A week into the Israeli onslaught in Lebanon, all I can really say is that I imagined summer rather differently. Many tens of thousands of refugees are on the roads, living in schools, public facilities, convents, etc. Lebanon will have a reconstruction bill in the billions of dollars, not to mention what it has lost in terms of short-term opportunity cost of a summer tourist season up in smoke. I wonder if the Lebanese economy, with a GDP of around $20 billion and a public debt twice that, can escape financial meltdown.

Beirut was mostly quiet today, though the Israelis rocketed some trucks near my home because they looked like missile launchers. In fact they were devices used to dig holes in properties ready for development, to drain water. That closed the neighborhood down even earlier than usual. In the South, along the Israeli border, fighting has been intense, and my friend Nicholas Blanford of the Christian Science Monitor, who is in the southern city of Tyre, told me he saw Hizbullah launch rockets apparently directed at Haifa.

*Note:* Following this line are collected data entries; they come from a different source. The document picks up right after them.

(** The body of a reply of the handler. *)
Inductive Body (Output : Type) :=
  | Json (jsonData : Output)
  | Failure (error details : string).
Arguments Json {Output} _.
Arguments Failure {Output} _ _.

Record Reply (Output : Type) := mkReply {
  status : nat;
  body : Body Output
}.
Arguments mkReply {Output} _ _.
Arguments status {Output} _.
Arguments body {Output} _.

Section Fetch.
Context {Response Output : Type}.

(** [parseSheetData], applied to what the file takes from the response. *)
Variable parseSheetData : Response → JS.Result Output.

(** [now] is the value of [Date.now()], [upstream] what the request
    does if it is issued. *)
Definition fetchSheetData (now : Z) (upstream : Upstream Response)
    (st : State Output) : Outcome Output :=
  let miss :=
    match upstream with
    | Rejected e => mkOutcome (JS.Throw e) st 1
    | Resolved data =>
        match parseSheetData data with
        | JS.Throw e => mkOutcome (JS.Throw e) st 1
        | JS.Ok jsonData =>
            mkOutcome (JS.Ok jsonData) (mkState (Some jsonData) now) 1
        end
    end in
  match cache st with
  | Some c =>
      if (now - cacheTimestamp st <? CACHE_DURATION)%Z
      then mkOutcome (JS.Ok c) st 0
      else miss
  | None => miss
  end.

(** [app.get('/api/sheet-data', ...)]: the reply, the cache slot and the
    number of upstream requests. *)
Definition handler (now : Z) (upstream : Upstream Response)
    (st : State Output) : Reply Output * State Output * nat :=
  let o := fetchSheetData now upstream st in
  match result o with
  | JS.Ok jsonData => (mkReply 200 (Json jsonData), state o, calls o)
  | JS.Throw error =>
      (mkReply 500 (Failure "Failed to fetch sheet data" (JS.message error)),
       state o, calls o)
  end.
End Fetch.

End Server.

(** ** [src/index.js]: the values matrix *)

Module Flat.

Definition SHEET_NAME : string := "Sheet1".

(** A row of [response.data.values]: the formatted cells, without the
    trailing empty ones. *)
Abbreviation Row := (list string).

(** An entry of [data]: the object literal of lines 42-47, keyed by the
    header names. *)
Abbreviation Entry := (gmap string JS.Value).

(** A computed key [[headers[k]]]: a missing header is [undefined], whose
    property key is the text "undefined". *)
Definition propertyKey (h : option string) : string :=
  match h with
  | Some s => s
  | None => "undefined"
  end.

This seems like it will last at least another week or so, by which I mean this intensity of violence. Once negotiations begin, I imagine things will continue, but at a more irregular pace. Israeli generals say that they will complete their operations in 10 days to two weeks. My feeling is that they won't be able to make it: U.S. Secretary of State Condoleezza Rice should be in the region by the end of the week, and while the bombing will continue beyond that, Rice can't discredit her mission by allowing it to go on for too long. There is also the slight matter of casualties. Very soon the green light given to Israel by many in the international community will turn orange, then red, because the death rate is unsustainable: nearly 250 dead in a week of attacks–almost all of them civilians.

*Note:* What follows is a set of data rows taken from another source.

Lemma returns_inv {A} (m : M A) (st : St) :
  returns m -> exists a st', m st = (Ok a, st').
Proof.
  intros H. destruct (H st) as [a Ha].
  destruct (m st) as [r st'] eqn:E. simpl in Ha. subst r. eauto.
Qed.

(** ** Three instances *)

Lemma same_locals_refl st : same_locals st st.
Proof. repeat split. Qed.

Lemma same_locals_trans a b c :
  same_locals a b -> same_locals b c -> same_locals a c.
Proof. unfold same_locals. intuition congruence. Qed.

Lemma same_skipped_refl st : same_skipped st st.
Proof. reflexivity. Qed.

Lemma same_skipped_trans a b c :
  same_skipped a b -> same_skipped b c -> same_skipped a c.
Proof. unfold same_skipped. congruence. Qed.

Lemma same_locals_skipped a b : same_locals a b -> same_skipped a b.
Proof. intros (H & _ & _). unfold same_skipped. now rewrite H. Qed.

Lemma count_sleeps_app (t1 t2 : list event) :
  count_sleeps (t1 ++ t2) = (count_sleeps t1 + count_sleeps t2)%nat.
Proof.
  induction t1 as [| e t1 IH]; simpl; [reflexivity |].
  destruct e; simpl; rewrite IH; reflexivity.
Qed.

Lemma quiet_skips_nothing {A} (m : M A) : quiet m -> skips_nothing m.
Proof. intros H st. apply same_locals_skipped, H. Qed.

Lemma quiet_emit (e : event) : is_sleep e = false -> quiet (emit e).
Proof.
  intros He st. unfold emit, same_locals. simpl.
  rewrite count_sleeps_app. simpl.
  destruct e; simpl in *; try discriminate; repeat split; lia.
Qed.

Lemma quiet_log (l : level) (m : logmsg) : quiet (log l m).
Proof. apply quiet_emit. reflexivity. Qed.

Lemma quiet_tick : quiet tick.
Proof. intros st. repeat split. Qed.

Lemma skips_nothing_emit (e : event) : skips_nothing (emit e).
Proof. intros st. reflexivity. Qed.

Lemma skips_nothing_append (r : ProcessingResult) :
  skips_nothing (append_result r).
Proof. intros st. reflexivity. Qed.

Lemma skips_nothing_incr_total : skips_nothing incr_total_rows.
Proof. intros st. reflexivity. Qed.

Lemma skips_nothing_incr_successful : skips_nothing incr_successful_calls.
Proof. intros st. reflexivity. Qed.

As I type, thousands of foreigners are on their way out of Lebanon, heading for Cyprus. I remember such scenes from the war years between 1975 and 1990. The Americans have had the toughest time, it seems, because there are quite a few of them–some 25,000 in Lebanon, though not all are leaving. No one yet knows when their evacuation will be finished, but I suspect there will be some angry citizens when this is all over, even though I know that embassy staff is working 24/7, without much food or sleep.

A final word on political realism. I chatted with a prominent Lebanese politician the other day, who argued that if a ceasefire came too soon, this entire affair would be a victory for Hizbullah. This, he dreaded. Amid all the carnage there is another story: Lebanon is paying the price of a militia that has decided to build a state within a state and to pursue a conflict with Israel, regardless of what the Lebanese majority wants. The result is this calamity.

The Israeli strategy? Simply to make sure the Lebanese, in particular the Shiites, never bomb them again. It's not subtle; it won't disarm Hizbullah; but it will be hard to forget. And the Israelis are proving ruthless in targeting areas.